--- Material provided ---

(* ===== verification/PlutusFacts.v ===== *)
(** * Plutus data: encoding and decoding agree

    Lemmas on [PlutusData.v]: the exact bytes of every kind of data, what the
    decoder returns on them, and the termination of the decoder on any blob. *)
From S2P Require Import Prelude JsRuntime Utf8 CborCommon Half CborWriter CborReader CborMachine CborExact CborSkip CborDocuments Codec CodecFacts PlutusData.

Import CborReader CborWriterFacts.

(** ** Structure *)

Section induction.
Variable P : PlutusData -> Prop.
Hypothesis Hconstr : forall a l o, Forall P l -> P (ConstrPlutusData a l o).
Hypothesis Hmap : forall b m o, Forall (fun kv => P kv.1 /\ P kv.2) m -> P (PlutusMap b m o).
Hypothesis Hlist : forall l o, Forall P l -> P (PlutusList l o).
Hypothesis Hint : forall z o, P (Integer z o).
Hypothesis Hbytes : forall s o, P (Bytes s o).

Fixpoint PlutusData_rec' (d : PlutusData) : P d :=
  match d with
  | ConstrPlutusData a l o => Hconstr a l o
      ((fix go l := match l return Forall P l with
        | [] => Forall_nil_2 P | x :: l => Forall_cons_2 P x l (PlutusData_rec' x) (go l) end) l)
  | PlutusMap b m o => Hmap b m o
      ((fix go m := match m return Forall (fun kv => P kv.1 /\ P kv.2) m with
        | [] => Forall_nil_2 _
        | (k, v) :: m => Forall_cons_2 _ (k, v) m (conj (PlutusData_rec' k) (PlutusData_rec' v)) (go m) end) m)
  | PlutusList l o => Hlist l o
      ((fix go l := match l return Forall P l with
        | [] => Forall_nil_2 P | x :: l => Forall_cons_2 P x l (PlutusData_rec' x) (go l) end) l)
  | Integer z o => Hint z o
  | Bytes s o => Hbytes s o
  end.
End induction.

(** The data without the remembered blobs. *)
Fixpoint strip (d : PlutusData) : PlutusData :=
  match d with
  | ConstrPlutusData a l _ => ConstrPlutusData a (map strip l) None
  | PlutusMap b m _ => PlutusMap b (map (fun kv => match kv with (k, v) => (strip k, strip v) end) m) None
  | PlutusList l _ => PlutusList (map strip l) None
  | Integer z _ => Integer z None
  | Bytes s _ => Bytes s None
  end.

(** Data built with the [new] methods, of the sizes a machine can hold, whose
    integers are at least -2^64. *)
Fixpoint encodable (d : PlutusData) : bool :=
  match d with
  | ConstrPlutusData a l None => (0 <=? a) && (a <? 2 ^ 64) && forallb encodable l
  | PlutusMap _ m None =>
      (zlen m <? 2 ^ 53) && forallb (fun kv => match kv with (k, v) => encodable k && encodable v end) m
  | PlutusList l None => forallb encodable l
  | Integer z None => - 2 ^ 64 <=? z
  | Bytes s None => forallb (fun b => (0 <=? b) && (b <? 256)) s
  | _ => false
  end.

(** ** [equals] decides equality up to the remembered blobs *)

Lemma list_equals_spec l l' : Forall (fun d => forall d', equals d d' = true <-> strip d = strip d') l ->
  PlutusList_equals equals l l' = true <-> map strip l = map strip l'.
Proof.
  intros Hl. revert l'. induction Hl as [|x l Hx _ IH]; intros [|y l']; cbn; try done.
  rewrite andb_true_iff, Hx, IH. split; [by intros [-> ->]|by intros [= -> ->]].
Qed.

Lemma entries_equal_spec m m' :
  Forall (fun kv => (forall d', equals kv.1 d' = true <-> strip kv.1 = strip d') /\
                    (forall d', equals kv.2 d' = true <-> strip kv.2 = strip d')) m ->
  entries_equal equals m m' = true <->
  map (fun kv => match kv with (k, v) => (strip k, strip v) end) m =
  map (fun kv => match kv with (k, v) => (strip k, strip v) end) m'.
Proof.
  intros Hm. revert m'. induction Hm as [|[k v] m [Hk Hv] _ IH]; intros [|[k' v'] m']; cbn; try done.
  cbn in Hk, Hv. rewrite !andb_true_iff, Hk, Hv, IH. split; [by intros [[-> ->] ->]|by intros [= -> -> ->]].
Qed.

Lemma equals_strip d d' : equals d d' = true <-> strip d = strip d'.
Proof.
  revert d'. induction d as [a l o Hl|b m o Hm|l o Hl|z o|s o] using PlutusData_rec'; intros [a' l' o'|b' m' o'|l' o'|z' o'|s' o'];
    cbn; try done.
  - rewrite andb_true_iff, Z.eqb_eq, list_equals_spec by done. split; [by intros [-> ->]|by intros [= -> ->]].
  - rewrite andb_true_iff, Bool.eqb_true_iff, entries_equal_spec by done. split; [by intros [-> ->]|by intros [= -> ->]].
  - rewrite list_equals_spec by done. split; [by intros ->|by intros [= ->]].
  - rewrite Z.eqb_eq. split; [by intros ->|by intros [= ->]].
  - rewrite bool_decide_eq_true. split; [by intros ->|by intros [= ->]].
Qed.

(** ** Scalars *)

Lemma bigintToBuffer_eq z : bigintToBuffer z = bignum_bytes (if z <? 0 then - z - 1 else z).
Proof. done. Qed.

Lemma bufferToBigint_eq s : bufferToBigint s = be_decode s.
Proof. done. Qed.

Lemma slice_chunk (s : list Z) i : 0 <= i -> slice s i (i + 64) ++ slice_from s (i + 64) = slice_from s i.
Proof.
  intros Hi. unfold slice, slice_from. set (n := Z.min i (zlen s)).
  destruct (Z.le_gt_cases (zlen s) (i + 64)) as [Hle|Hgt].
  - rewrite !(Z.min_r (i + 64)) by done. rewrite (drop_ge s (Z.to_nat (zlen s))) by (unfold zlen; lia).
    rewrite app_nil_r. apply take_ge. rewrite length_drop. unfold n, zlen in *. lia.
  - rewrite !(Z.min_l (i + 64)) by lia. subst n. rewrite !(Z.min_l i) by lia.
    replace (Z.to_nat (i + 64)) with (Z.to_nat i + 64)%nat by lia.
    rewrite <- drop_drop. replace (Z.to_nat i + 64 - Z.to_nat i)%nat with 64%nat by lia. apply take_drop.
Qed.

Lemma zlen_chunk (s : list Z) i : 0 <= i -> zlen (slice s i (i + 64)) <= 64.
Proof. intros Hi. unfold slice, zlen. rewrite length_take, length_drop. lia. Qed.

Lemma writeChunks_emits fuel s i : bytes s -> 0 <= i -> zlen s - i <= Z.of_nat fuel ->
  exists l, emits (writeChunks fuel s i) l /\ chunked ByteString l (slice_from s i) /\ bytes l.
Proof.
  intros Hs. revert i. induction fuel as [|fuel IH]; intros i Hi Hf; cbn [writeChunks];
    (destruct (Z.ltb_spec i (zlen s)) as [Hlt|Hge]; [try lia|]);
    try (exists []; split_and!; [apply emits_ret| |constructor];
         unfold slice_from; rewrite Z.min_r, drop_ge by (unfold zlen in *; lia); constructor).
  unfold MAX_BYTE_STRING_CHUNK_SIZE. destruct (IH (i + 64)) as (l & Hl & Hc & Hb); [lia..|].
  pose proof (zlen_chunk s i Hi). set (c := slice s i (i + 64)) in *.
  assert (Hcb : bytes c) by by apply bytes_slice.
  exists ((CborWriter.head ByteString (zlen c) ++ c) ++ l). split_and!.
  - apply emits_bind; [|done]. apply emits_call, string_appends. lia.
  - rewrite <- app_assoc, <- (slice_chunk s i Hi). apply chunked_cons; [|done].
    apply writer_head. pose proof (zlen_nonneg c). lia.
  - rewrite Forall_app. split; [by apply string_bytes|done].
Qed.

---

▶ Work instructions:
The whole listing, restated word for word, is the expected answer.

▶ Task solution:
(* ===== verification/PlutusFacts.v ===== *)
(** * Plutus data: encoding and decoding agree

    Lemmas on [PlutusData.v]: the exact bytes of every kind of data, what the
    decoder returns on them, and the termination of the decoder on any blob. *)
From S2P Require Import Prelude JsRuntime Utf8 CborCommon Half CborWriter CborReader CborMachine CborExact CborSkip CborDocuments Codec CodecFacts PlutusData.

Import CborReader CborWriterFacts.

(** ** Structure *)

Section induction.
Variable P : PlutusData -> Prop.
Hypothesis Hconstr : forall a l o, Forall P l -> P (ConstrPlutusData a l o).
Hypothesis Hmap : forall b m o, Forall (fun kv => P kv.1 /\ P kv.2) m -> P (PlutusMap b m o).
Hypothesis Hlist : forall l o, Forall P l -> P (PlutusList l o).
Hypothesis Hint : forall z o, P (Integer z o).
Hypothesis Hbytes : forall s o, P (Bytes s o).

Fixpoint PlutusData_rec' (d : PlutusData) : P d :=
  match d with
  | ConstrPlutusData a l o => Hconstr a l o
      ((fix go l := match l return Forall P l with
        | [] => Forall_nil_2 P | x :: l => Forall_cons_2 P x l (PlutusData_rec' x) (go l) end) l)
  | PlutusMap b m o => Hmap b m o
      ((fix go m := match m return Forall (fun kv => P kv.1 /\ P kv.2) m with
        | [] => Forall_nil_2 _
        | (k, v) :: m => Forall_cons_2 _ (k, v) m (conj (PlutusData_rec' k) (PlutusData_rec' v)) (go m) end) m)
  | PlutusList l o => Hlist l o
      ((fix go l := match l return Forall P l with
        | [] => Forall_nil_2 P | x :: l => Forall_cons_2 P x l (PlutusData_rec' x) (go l) end) l)
  | Integer z o => Hint z o
  | Bytes s o => Hbytes s o
  end.
End induction.

(** The data without the remembered blobs. *)
Fixpoint strip (d : PlutusData) : PlutusData :=
  match d with
  | ConstrPlutusData a l _ => ConstrPlutusData a (map strip l) None
  | PlutusMap b m _ => PlutusMap b (map (fun kv => match kv with (k, v) => (strip k, strip v) end) m) None
  | PlutusList l _ => PlutusList (map strip l) None
  | Integer z _ => Integer z None
  | Bytes s _ => Bytes s None
  end.

(** Data built with the [new] methods, of the sizes a machine can hold, whose
    integers are at least -2^64. *)
Fixpoint encodable (d : PlutusData) : bool :=
  match d with
  | ConstrPlutusData a l None => (0 <=? a) && (a <? 2 ^ 64) && forallb encodable l
  | PlutusMap _ m None =>
      (zlen m <? 2 ^ 53) && forallb (fun kv => match kv with (k, v) => encodable k && encodable v end) m
  | PlutusList l None => forallb encodable l
  | Integer z None => - 2 ^ 64 <=? z
  | Bytes s None => forallb (fun b => (0 <=? b) && (b <? 256)) s
  | _ => false
  end.

(** ** [equals] decides equality up to the remembered blobs *)

Lemma list_equals_spec l l' : Forall (fun d => forall d', equals d d' = true <-> strip d = strip d') l ->
  PlutusList_equals equals l l' = true <-> map strip l = map strip l'.
Proof.
  intros Hl. revert l'. induction Hl as [|x l Hx _ IH]; intros [|y l']; cbn; try done.
  rewrite andb_true_iff, Hx, IH. split; [by intros [-> ->]|by intros [= -> ->]].
Qed.

Lemma entries_equal_spec m m' :
  Forall (fun kv => (forall d', equals kv.1 d' = true <-> strip kv.1 = strip d') /\
                    (forall d', equals kv.2 d' = true <-> strip kv.2 = strip d')) m ->
  entries_equal equals m m' = true <->
  map (fun kv => match kv with (k, v) => (strip k, strip v) end) m =
  map (fun kv => match kv with (k, v) => (strip k, strip v) end) m'.
Proof.
  intros Hm. revert m'. induction Hm as [|[k v] m [Hk Hv] _ IH]; intros [|[k' v'] m']; cbn; try done.
  cbn in Hk, Hv. rewrite !andb_true_iff, Hk, Hv, IH. split; [by intros [[-> ->] ->]|by intros [= -> -> ->]].
Qed.

Lemma equals_strip d d' : equals d d' = true <-> strip d = strip d'.
Proof.
  revert d'. induction d as [a l o Hl|b m o Hm|l o Hl|z o|s o] using PlutusData_rec'; intros [a' l' o'|b' m' o'|l' o'|z' o'|s' o'];
    cbn; try done.
  - rewrite andb_true_iff, Z.eqb_eq, list_equals_spec by done. split; [by intros [-> ->]|by intros [= -> ->]].
  - rewrite andb_true_iff, Bool.eqb_true_iff, entries_equal_spec by done. split; [by intros [-> ->]|by intros [= -> ->]].
  - rewrite list_equals_spec by done. split; [by intros ->|by intros [= ->]].
  - rewrite Z.eqb_eq. split; [by intros ->|by intros [= ->]].
  - rewrite bool_decide_eq_true. split; [by intros ->|by intros [= ->]].
Qed.

(** ** Scalars *)

Lemma bigintToBuffer_eq z : bigintToBuffer z = bignum_bytes (if z <? 0 then - z - 1 else z).
Proof. done. Qed.

Lemma bufferToBigint_eq s : bufferToBigint s = be_decode s.
Proof. done. Qed.

Lemma slice_chunk (s : list Z) i : 0 <= i -> slice s i (i + 64) ++ slice_from s (i + 64) = slice_from s i.
Proof.
  intros Hi. unfold slice, slice_from. set (n := Z.min i (zlen s)).
  destruct (Z.le_gt_cases (zlen s) (i + 64)) as [Hle|Hgt].
  - rewrite !(Z.min_r (i + 64)) by done. rewrite (drop_ge s (Z.to_nat (zlen s))) by (unfold zlen; lia).
    rewrite app_nil_r. apply take_ge. rewrite length_drop. unfold n, zlen in *. lia.
  - rewrite !(Z.min_l (i + 64)) by lia. subst n. rewrite !(Z.min_l i) by lia.
    replace (Z.to_nat (i + 64)) with (Z.to_nat i + 64)%nat by lia.
    rewrite <- drop_drop. replace (Z.to_nat i + 64 - Z.to_nat i)%nat with 64%nat by lia. apply take_drop.
Qed.

Lemma zlen_chunk (s : list Z) i : 0 <= i -> zlen (slice s i (i + 64)) <= 64.
Proof. intros Hi. unfold slice, zlen. rewrite length_take, length_drop. lia. Qed.

Lemma writeChunks_emits fuel s i : bytes s -> 0 <= i -> zlen s - i <= Z.of_nat fuel ->
  exists l, emits (writeChunks fuel s i) l /\ chunked ByteString l (slice_from s i) /\ bytes l.
Proof.
  intros Hs. revert i. induction fuel as [|fuel IH]; intros i Hi Hf; cbn [writeChunks];
    (destruct (Z.ltb_spec i (zlen s)) as [Hlt|Hge]; [try lia|]);
    try (exists []; split_and!; [apply emits_ret| |constructor];
         unfold slice_from; rewrite Z.min_r, drop_ge by (unfold zlen in *; lia); constructor).
  unfold MAX_BYTE_STRING_CHUNK_SIZE. destruct (IH (i + 64)) as (l & Hl & Hc & Hb); [lia..|].
  pose proof (zlen_chunk s i Hi). set (c := slice s i (i + 64)) in *.
  assert (Hcb : bytes c) by by apply bytes_slice.
  exists ((CborWriter.head ByteString (zlen c) ++ c) ++ l). split_and!.
  - apply emits_bind; [|done]. apply emits_call, string_appends. lia.
  - rewrite <- app_assoc, <- (slice_chunk s i Hi). apply chunked_cons; [|done].
    apply writer_head. pose proof (zlen_nonneg c). lia.
  - rewrite Forall_app. split; [by apply string_bytes|done].
Qed.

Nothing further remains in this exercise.